Usage
Installation
To use causally
, first install it cloning the project via git:
$ git clone https://github.com/francescomontagna/causally.git
$ cd 'path/to/causally'
$ pip install .
For development purposes, install in editable mode (pip install -e .
)
Graph generation
Structural causal models are associated to a causal graph. Causally supports three models for random network generation:
Erdos-Renyi: generates directed acyclic graphs by randomly connecting pair of nodes.

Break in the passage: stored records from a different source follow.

(* ===== verification/NetAddr.v ===== *)
(** internal/netaddr/netaddr.go: validation of host names and of host:port
    strings, with the facts its clients (the wire format, SOCKS5, the policy)
    rely on. *)

From Stdlib Require Import ZArith Lia Strings.Byte.
From stdpp Require Import base numbers list sets.
From S2P Require Import Prelude GoStrings GoNet.

Local Open Scope Z_scope.
Local Open Scope go_scope.

Section NetAddr.
Context `{U : GoUnicode}.

(** [r >= 'a' && r <= 'z' || r >= '0' && r <= '9' || r == '-'] *)
Definition hostname_char (c : byte) : bool :=
  is_lower c || is_digit c || (b2z c =? 45).

Definition label_ok (label : bytes) : bool :=
  match label with
  | [] => false
  | c0 :: _ =>
      negb (63 <? len label) &&
      negb ((b2z c0 =? 45) || (match last label with Some c => b2z c =? 45 | None => false end)) &&
      forallb hostname_char label
  end.

Definition ValidHostname (host : bytes) : bool :=
  let host := ToLower (TrimSuffix host [c_dot]) in
  if (match host with [] => true | _ => false end) || (253 <? len host) then false
  else forallb label_ok (Split host c_dot).

Definition NormalizeTargetHost (host : bytes) : bytes :=
  TrimSuffix (TrimSpace (ToLower host)) [c_dot].

Definition ValidateHostnameOrIP (host : bytes) : res unit :=
  match ParseIP host with
  | Some _ => Ok tt
  | None =>
      if ValidHostname (NormalizeTargetHost host) then Ok tt
      else Err (Errorf "host %q 不是合法 IP 或 DNS 主机名" [])
  end.

Definition is_empty (s : bytes) : bool := match s with [] => true | _ => false end.

Definition validateHostPortValue (value : bytes) (allowEmptyHost allowZeroPort : bool)
    : res unit :=
  if ContainsAny value (map z2b [32; 9; 13; 10])
  then Err (Errorf "host:port 不能包含空白字符" []) else
  let! (host, port) := SplitHostPort value in
  if negb allowEmptyHost && is_empty (TrimSpace host)
  then Err (Errorf "host 不能为空" []) else
  let! _ := if negb (is_empty (TrimSpace host)) then ValidateHostnameOrIP host else Ok tt in
  if is_empty (TrimSpace port) then Err (Errorf "port 不能为空" []) else
  let minPort := if allowZeroPort then 0 else 1 in
  let bad := match Atoi port with
             | None => true
             | Some p => (p <? minPort) || (65535 <? p)
             end in
  if bad then
    if allowZeroPort then Err (Errorf "port 必须在 0-65535 之间" [])
    else Err (Errorf "port 必须在 1-65535 之间" [])
  else Ok tt.

Definition ValidateHostPortValue (value : bytes) (allowEmptyHost : bool) : res unit :=
  validateHostPortValue value allowEmptyHost false.

Definition ValidateHostPort (value : bytes) : res unit := ValidateHostPortValue value false.

Definition ValidateListenHostPort (value : bytes) : res unit := ValidateHostPortValue value true.

Definition ValidateListenHostPortAllowZero (value : bytes) : res unit :=
  validateHostPortValue value true true.

End NetAddr.

(** * Dotted quads *)

Lemma parse_digit d s first prevdot val dig fields :
  0 <= d < 10 -> ~ (dig = 1 /\ val = 0) -> val * 10 + d <= 255 ->
  parseIPv4Fields (digit d :: s) first prevdot val dig fields =
  parseIPv4Fields s false false (val * 10 + d) (dig + 1) fields.
Proof.
  intros Hd Hz Hv. cbn [parseIPv4Fields].
  rewrite is_digit_digit, b2z_digit by done.
  replace (val * 10 + (48 + d - 48)) with (val * 10 + d) by lia.
  destruct ((dig =? 1) && (val =? 0)) eqn:E; [lia|].
  by destruct (Z.ltb_spec 255 (val * 10 + d)); [lia|].
Qed.

(** The digits of one octet are read as its value, in at least one digit. *)
Lemma parse_octet z s first prevdot fields :
  0 <= z < 256 ->
  exists dig, 0 < dig /\
  parseIPv4Fields (Itoa z ++ s) first prevdot 0 0 fields =
  parseIPv4Fields s false false z dig fields.
Proof.
  intros Hz. unfold Itoa. destruct (Z.ltb_spec z 0); [lia|].
  cbn [itoa_digits].
  pose proof (Z.mod_pos_bound z 10 eq_refl).
  pose proof (Z.mod_pos_bound (z / 10) 10 eq_refl).
  pose proof (Z.div_mod z 10). pose proof (Z.div_mod (z / 10) 10).
  destruct (Z.ltb_spec z 10); [|destruct (Z.ltb_spec (z / 10) 10);
    [|destruct (Z.ltb_spec (z / 10 / 10) 10); [|lia]]]; cbn [app];
    rewrite ?parse_digit by lia; eexists; (split; [|f_equal; lia]); lia.
Qed.

Lemma parse_dot c s first dig val fields :
  (length fields < 3)%nat -> first = false ->
  parseIPv4Fields (c_dot :: c :: s) first false val dig fields =
  parseIPv4Fields (c :: s) false true 0 0 (fields ++ [val]).
Proof.
  intros Hf ->. cbn [parseIPv4Fields].
  change (is_digit c_dot) with false. rewrite chr_refl. cbn [orb].
  by destruct (Nat.eqb_spec (length fields) 3); [lia|].
Qed.

Lemma Itoa_ne z : 0 <= z -> exists c t, Itoa z = c :: t /\ is_digit c = true.
Proof.
  intros Hz. unfold Itoa. destruct (Z.ltb_spec z 0); [lia|]. by apply itoa_digits_cons.
Qed.

Lemma parse_octet_dot z y s first prevdot fields :
  0 <= z < 256 -> 0 <= y -> (length fields < 3)%nat ->
  parseIPv4Fields (Itoa z ++ c_dot :: Itoa y ++ s) first prevdot 0 0 fields =
  parseIPv4Fields (Itoa y ++ s) false true 0 0 (fields ++ [z]).
Proof.
  intros Hz Hy Hf.
  destruct (parse_octet z (c_dot :: Itoa y ++ s) first prevdot fields Hz) as (dig & _ & ->).
  destruct (Itoa_ne y Hy) as (c & t & -> & _). cbn [app]. by apply parse_dot.
Qed.

Lemma parseIPv4_string4 a b c d :
  parseIPv4 (string4 [a; b; c; d]) = Some [b2z a; b2z b; b2z c; b2z d].
Proof.
  pose proof (b2z_range a). pose proof (b2z_range b).
  pose proof (b2z_range c). pose proof (b2z_range d).
  unfold parseIPv4, string4. cbn [map Join].
  rewrite parse_octet_dot by (simpl; lia). cbn [app].
  rewrite parse_octet_dot by (simpl; lia). cbn [app].
  rewrite <- (app_nil_r (Itoa (b2z d))).
  rewrite parse_octet_dot by (simpl; lia). cbn [app].
  destruct (parse_octet (b2z d) [] false true [b2z a; b2z b; b2z c]) as (dig & _ & ->); [lia|].
  reflexivity.
Qed.

(** The text of an octet string is scanned by [ParseAddr] up to its first dot. *)
Lemma first_of_digits s t :
  forallb is_digit s = true -> first_of (s ++ c_dot :: t) = Some c_dot.
Proof.
  induction s as [|x s IH]; simpl; [done|]. intros [Hx Hs]%andb_true_iff.
  assert (forall y, is_digit y = false -> chr y x = false) as Hn.
  { intros y Hy. apply chr_false. intros ->. congruence. }
  rewrite !Hn by reflexivity. simpl. by apply IH.
Qed.

(** [net.ParseIP] inverts [net.IP.String] on IPv4 addresses. *)
Lemma ParseIP_string4 q :
  length q = 4%nat -> ParseIP (string4 q) = Some (v4InV6Prefix ++ q).
Proof.
  intros Hq. destruct q as [|a [|b [|c [|d [|? ?]]]]]; try done.
  unfold ParseIP, ParseAddr.
  assert (first_of (string4 [a; b; c; d]) = Some c_dot) as ->.
  { apply first_of_digits, Itoa_digits. pose proof (b2z_range a). lia. }
  rewrite chr_refl, parseIPv4_string4. do 2 f_equal.
  rewrite <- (be_put_get [a; b; c; d]). f_equal.
Qed.

Lemma string4_not_elem q c :
  is_digit c = false -> c <> c_dot -> c ∉ string4 q.
Proof.
  intros Hc Hd. unfold string4.
  assert (forall z, 0 <= z -> c ∉ Itoa z) as Hi.
  { intros z Hz Hin. pose proof (Itoa_digits z Hz) as Ha.
    rewrite forallb_forall in Ha. apply list_elem_of_In, Ha in Hin. congruence. }
  induction q as [|x q IH]; simpl; [apply not_elem_of_nil|].
  pose proof (b2z_range x). destruct q as [|y q]; [apply Hi; lia|].
  simpl. simpl in IH. rewrite elem_of_app, elem_of_cons.
  intros [?|[?|?]]; [by eapply Hi; [|done]; lia|done|done].
Qed.

(** * Validation *)

Lemma TrimSpace_id `{U : GoUnicode} c m d :
  is_ascii_byte c = true -> is_space c = false ->
  is_ascii_byte d = true -> is_space d = false ->
  last (c :: m) = Some d ->
  TrimSpace (c :: m) = c :: m.
Proof.
  intros Hc1 Hc2 Hd1 Hd2 Hl. cbn [TrimSpace]. rewrite Hc1, Hc2. cbn [negb].
  apply last_Some in Hl as [l Hl]. rewrite Hl, rev_unit. cbn [trim_right_rev].
  rewrite Hd1, Hd2. cbn [negb rev]. by rewrite rev_involutive.
Qed.

Lemma digit_ascii c : is_digit c = true -> is_ascii_byte c = true /\ is_space c = false.
Proof. unfold is_digit, is_ascii_byte, is_space, between. lia. Qed.

(** A non-empty string whose first and last bytes are digits is not trimmed. *)
Lemma TrimSpace_digits `{U : GoUnicode} s c d :
  head s = Some c -> last s = Some d -> is_digit c = true -> is_digit d = true ->
  TrimSpace s = s.
Proof.
  intros Hh Hl [Hc1 Hc2]%digit_ascii [Hd1 Hd2]%digit_ascii.
  destruct s as [|x s]; [done|]. simplify_eq/=. by eapply TrimSpace_id.
Qed.

Lemma Itoa_last z : 0 <= z -> exists d, last (Itoa z) = Some d /\ is_digit d = true.
Proof.
  intros Hz. destruct (Itoa_ne z Hz) as (c & t & E & _).
  destruct (last (Itoa z)) as [d|] eqn:El.
  - exists d. split; [done|]. pose proof (Itoa_digits z Hz) as Ha.
    rewrite forallb_forall in Ha. apply Ha.
    apply last_Some in El as [l ->]. apply in_or_app. right. by left.
  - apply last_None in El. congruence.
Qed.

Lemma Itoa_TrimSpace `{U : GoUnicode} z : 0 <= z -> TrimSpace (Itoa z) = Itoa z.
Proof.
  intros Hz. destruct (Itoa_ne z Hz) as (c & t & E & Hc).
  destruct (Itoa_last z Hz) as (d & Hl & Hd).
  apply (TrimSpace_digits _ c d); [by rewrite E|done..].
Qed.

Lemma string4_TrimSpace `{U : GoUnicode} q :
  length q = 4%nat -> TrimSpace (string4 q) = string4 q.
Proof.
  intros Hq. destruct q as [|a [|b [|c [|d [|? ?]]]]]; try done.
  pose proof (b2z_range a). pose proof (b2z_range d).
  destruct (Itoa_ne (b2z a)) as (x & t & E & Hx); [lia|].
  destruct (Itoa_last (b2z d)) as (y & Hl & Hy); [lia|].
  apply (TrimSpace_digits _ x y); unfold string4; cbn [map Join]; [by rewrite E| |done..].
  rewrite !app_comm_cons, !app_assoc. rewrite last_app.
  change (c_dot :: Itoa (b2z d)) with ([c_dot] ++ Itoa (b2z d)). by rewrite last_app, Hl.
Qed.

Lemma Itoa_not_elem z c : 0 <= z -> is_digit c = false -> c ∉ Itoa z.
Proof.
  intros Hz Hc Hin. pose proof (Itoa_digits z Hz) as Ha.
  rewrite forallb_forall in Ha. apply list_elem_of_In, Ha in Hin. congruence.
Qed.

Lemma ContainsAny_false s chars :
  (forall c, c ∈ chars -> c ∉ s) -> ContainsAny s chars = false.
Proof.
  intros H. unfold ContainsAny. apply not_true_iff_false. intros [c [Hc Hx]]%existsb_exists.
  apply existsb_exists in Hx as [x [Hx E]]. apply chr_true in E. subst x.
  apply list_elem_of_In in Hc, Hx. by eapply H.
Qed.

Lemma is_empty_false s c t : s = c :: t -> is_empty s = false.
Proof. by intros ->. Qed.

(** An IPv4 address and a port as the relays print them. *)
Definition endpoint4 (q : bytes) (p : Z) : bytes := JoinHostPort (string4 q) (Itoa p).

Lemma SplitHostPort_endpoint4 q p :
  length q = 4%nat -> 0 <= p -> SplitHostPort (endpoint4 q p) = Ok (string4 q, Itoa p).
Proof.
  intros Hq Hp. apply SplitHostPort_JoinHostPort;
    (apply string4_not_elem || apply Itoa_not_elem); by vm_compute.
Qed.

(** Every printed IPv4 endpoint with a port in range is accepted. *)
Lemma ValidateHostPort_endpoint4 `{U : GoUnicode} q p :
  length q = 4%nat -> 1 <= p <= 65535 -> ValidateHostPort (endpoint4 q p) = Ok tt.
Proof.
  intros Hq Hp. unfold ValidateHostPort, ValidateHostPortValue, validateHostPortValue.
  rewrite ContainsAny_false.
  2: { intros c Hc. unfold endpoint4, JoinHostPort.
       assert (is_digit c = false /\ c <> c_dot /\ c <> c_colon) as (H1 & H2 & H3).
       { cbn [map] in Hc. rewrite !elem_of_cons in Hc. destruct Hc as [-> | [-> | [-> | [-> | Hc]]]];
           try (split_and!; by vm_compute). by apply not_elem_of_nil in Hc. }
       case_match eqn:E; [|].
       - apply Z.leb_le, IndexByte_ge_elem in E.
         by apply string4_not_elem in E.
       - rewrite elem_of_app, elem_of_cons. intros [?|[?|?]]; [|done|].
         + by eapply string4_not_elem.
         + eapply (Itoa_not_elem p); [lia|done..]. }
  rewrite SplitHostPort_endpoint4 by (done || lia). cbn [res_bind negb andb].
  rewrite string4_TrimSpace, Itoa_TrimSpace by (done || lia).
  assert (is_empty (string4 q) = false) as ->.
  { destruct q as [|a q]; [done|]. pose proof (b2z_range a).
    destruct (Itoa_ne (b2z a)) as (c & t & E & _); [lia|].
    unfold string4. destruct q; cbn [map Join]; by rewrite E. }
  destruct (Itoa_ne p) as (c & t & Ec & _); [lia|]. rewrite (is_empty_false _ _ _ Ec).
  cbn [res_bind negb andb]. unfold ValidateHostnameOrIP.
  rewrite ParseIP_string4 by done. cbn [res_bind]. rewrite Atoi_Itoa by lia.
  destruct (Z.ltb_spec p 1); [lia|]. by destruct (Z.ltb_spec 65535 p); [lia|].
Qed.

(** What an accepted value guarantees: it splits into a host that is an IP or a
    well-formed name and a port between 1 and 65535. *)
Lemma ValidateHostPort_ok `{U : GoUnicode} v :
  ValidateHostPort v = Ok tt ->
  exists host port p,
    SplitHostPort v = Ok (host, port) /\ Atoi port = Some p /\ 1 <= p <= 65535 /\
    (is_Some (ParseIP host) \/ ValidHostname (NormalizeTargetHost host) = true).
Proof.
  unfold ValidateHostPort, ValidateHostPortValue, validateHostPortValue.
  destruct (ContainsAny _ _); [done|].
  destruct (SplitHostPort v) as [[host port]| |] eqn:Es; try done.
  cbn [res_bind negb andb].
  destruct (is_empty (TrimSpace host)); [done|]. cbn [negb].
  unfold ValidateHostnameOrIP.
  destruct (ParseIP host) eqn:Ei; cbn [res_bind].
  - destruct (is_empty (TrimSpace port)); [done|].
    destruct (Atoi port) as [p|] eqn:Ea; [|done].
    destruct ((p <? 1) || (65535 <? p)) eqn:Eb; [done|]. intros _.
    exists host, port, p. split_and!; try done; try lia. rewrite Ei. eauto.
  - destruct (ValidHostname (NormalizeTargetHost host)) eqn:Eh; [|done]. cbn [res_bind].
    destruct (is_empty (TrimSpace port)); [done|].
    destruct (Atoi port) as [p|] eqn:Ea; [|done].
    destruct ((p <? 1) || (65535 <? p)) eqn:Eb; [done|]. intros _.
    exists host, port, p. split_and!; try done; try lia. eauto.
Qed.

Barabasi-Albert: generates directed acyclic graphs by randomly connecting pair of nodes according to a preferential attachment schema. Nodes with higher degree are more likely to be assigned a new edge. Scale-free graphs models the presence of hubs in the graph.
Gaussian Random Partition: generates directed acyclic graph by sparsely connecting multiple Erdos-Renyi clusters together.
from causally.graph import random_graph
graph_generator = random_graph.ErdosRenyi(
num_nodes=10,
p_edge=0.4
)
adjacency = graph_generator.get_random_graph()
Causal mechanisms
causally
supports several functions for random generation of the causal mechanisms of structural causal models.
Linear mechanisms: generate a linear combination of the input observations.
Nonlinear mechanisms: generate a nonlinear combination of the input observations. The nonlinear function can be parametrized by a random neural network, or sampled as a Gaussian process with covariance defined with the kernel matrix of the parents.
import numpy as np
from causally.scm import causal_mechanism as cm
mechanism = cm.NeuralNetMechanism()
parents = np.random.standard_normal(size=(1000, 2)) # 1000 samples, 2 parents
child = mechanism.predict(parents) # 1000 samples
Custom definition of causal mechanisms is as simple as implementing the class PredictionModel
and the abstract method predict()
.
import numpy as np
from causally.scm.causal_mechanism import PredictionModel
class SumOfSquares(PredictionModel):
def predict(self, X):
effect = np.square(X).sum(axis=1)
return effect
mechanism = SumOfSquares()
parents = np.random.standard_normal(size=(1000, 2)) # 1000 samples, 2 parents
child = mechanism.predict(parents)
Noise terms
causally
allows specifying the distribution of the structural causal model exogenous random variables.
Probability distributions of the noise terms are specified by implementing the class Distribution
and the abstract method sample()
. Additionally, samples can be generated as nonlinear
transformations of a standard Normal. This is achieved implementing RandomNoiseDistribution
and the abstract method sample()
: use an instance of MLPNoise
for noise terms generated by a nonlinar transformation of a standard Normal with a random neural network.
import numpy as np
from torch import nn
from causally.scm.noise import Distribution, MLPNoise, Normal
# Generate sample from a Normal distribution
normal_generator = Normal()
normal_samples = normal_generator.sample((1000, ))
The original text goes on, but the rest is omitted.